*** Source information ***

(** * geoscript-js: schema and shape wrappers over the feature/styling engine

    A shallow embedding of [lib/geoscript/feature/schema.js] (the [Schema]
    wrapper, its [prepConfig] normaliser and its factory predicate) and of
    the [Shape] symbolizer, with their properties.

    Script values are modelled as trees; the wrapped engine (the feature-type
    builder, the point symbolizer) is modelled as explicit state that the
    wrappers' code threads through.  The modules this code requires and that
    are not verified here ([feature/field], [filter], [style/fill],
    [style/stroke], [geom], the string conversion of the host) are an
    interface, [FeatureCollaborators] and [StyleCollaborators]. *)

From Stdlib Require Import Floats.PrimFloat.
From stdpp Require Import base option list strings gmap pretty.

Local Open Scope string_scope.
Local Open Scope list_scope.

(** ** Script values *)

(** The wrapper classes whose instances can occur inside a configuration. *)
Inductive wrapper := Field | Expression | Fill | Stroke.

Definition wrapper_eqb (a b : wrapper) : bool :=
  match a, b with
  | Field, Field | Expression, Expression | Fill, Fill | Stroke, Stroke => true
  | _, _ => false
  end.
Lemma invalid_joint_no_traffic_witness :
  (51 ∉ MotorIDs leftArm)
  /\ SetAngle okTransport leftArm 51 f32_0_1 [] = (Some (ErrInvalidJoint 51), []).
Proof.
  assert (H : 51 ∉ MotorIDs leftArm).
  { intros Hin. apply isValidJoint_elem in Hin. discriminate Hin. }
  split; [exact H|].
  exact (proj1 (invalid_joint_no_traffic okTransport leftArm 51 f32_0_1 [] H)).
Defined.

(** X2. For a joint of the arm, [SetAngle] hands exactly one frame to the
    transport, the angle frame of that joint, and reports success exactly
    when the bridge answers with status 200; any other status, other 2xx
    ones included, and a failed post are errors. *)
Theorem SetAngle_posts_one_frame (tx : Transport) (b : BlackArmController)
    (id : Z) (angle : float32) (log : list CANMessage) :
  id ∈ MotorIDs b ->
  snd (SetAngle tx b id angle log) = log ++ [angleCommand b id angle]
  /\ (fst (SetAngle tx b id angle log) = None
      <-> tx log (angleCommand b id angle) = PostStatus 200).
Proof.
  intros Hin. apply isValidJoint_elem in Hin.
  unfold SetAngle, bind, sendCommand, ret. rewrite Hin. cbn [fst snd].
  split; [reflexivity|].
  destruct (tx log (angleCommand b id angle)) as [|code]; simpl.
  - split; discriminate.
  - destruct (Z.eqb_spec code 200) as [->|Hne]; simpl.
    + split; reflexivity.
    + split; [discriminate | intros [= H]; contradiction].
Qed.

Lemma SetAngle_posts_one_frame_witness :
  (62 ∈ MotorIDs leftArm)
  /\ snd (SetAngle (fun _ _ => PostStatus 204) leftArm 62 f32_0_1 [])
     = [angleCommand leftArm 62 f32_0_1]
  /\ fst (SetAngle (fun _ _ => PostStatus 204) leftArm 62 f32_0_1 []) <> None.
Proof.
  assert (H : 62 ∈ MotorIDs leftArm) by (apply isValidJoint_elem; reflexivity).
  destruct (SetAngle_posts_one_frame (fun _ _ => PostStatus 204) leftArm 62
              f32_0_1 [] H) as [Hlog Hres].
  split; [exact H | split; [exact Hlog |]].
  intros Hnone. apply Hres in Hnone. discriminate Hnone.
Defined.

***

What you are asked to do: Scan the listing above for the line that has "the [Shape] symbolizer, with", then copy exactly from that line through the line that has "split; [exact H|].".

Task output:
    the [Shape] symbolizer, with their properties.

    Script values are modelled as trees; the wrapped engine (the feature-type
    builder, the point symbolizer) is modelled as explicit state that the
    wrappers' code threads through.  The modules this code requires and that
    are not verified here ([feature/field], [filter], [style/fill],
    [style/stroke], [geom], the string conversion of the host) are an
    interface, [FeatureCollaborators] and [StyleCollaborators]. *)

From Stdlib Require Import Floats.PrimFloat.
From stdpp Require Import base option list strings gmap pretty.

Local Open Scope string_scope.
Local Open Scope list_scope.

(** ** Script values *)

(** The wrapper classes whose instances can occur inside a configuration. *)
Inductive wrapper := Field | Expression | Fill | Stroke.

Definition wrapper_eqb (a b : wrapper) : bool :=
  match a, b with
  | Field, Field | Expression, Expression | Fill, Fill | Stroke, Stroke => true
  | _, _ => false
  end.
Lemma invalid_joint_no_traffic_witness :
  (51 ∉ MotorIDs leftArm)
  /\ SetAngle okTransport leftArm 51 f32_0_1 [] = (Some (ErrInvalidJoint 51), []).
Proof.
  assert (H : 51 ∉ MotorIDs leftArm).
  { intros Hin. apply isValidJoint_elem in Hin. discriminate Hin. }
  split; [exact H|].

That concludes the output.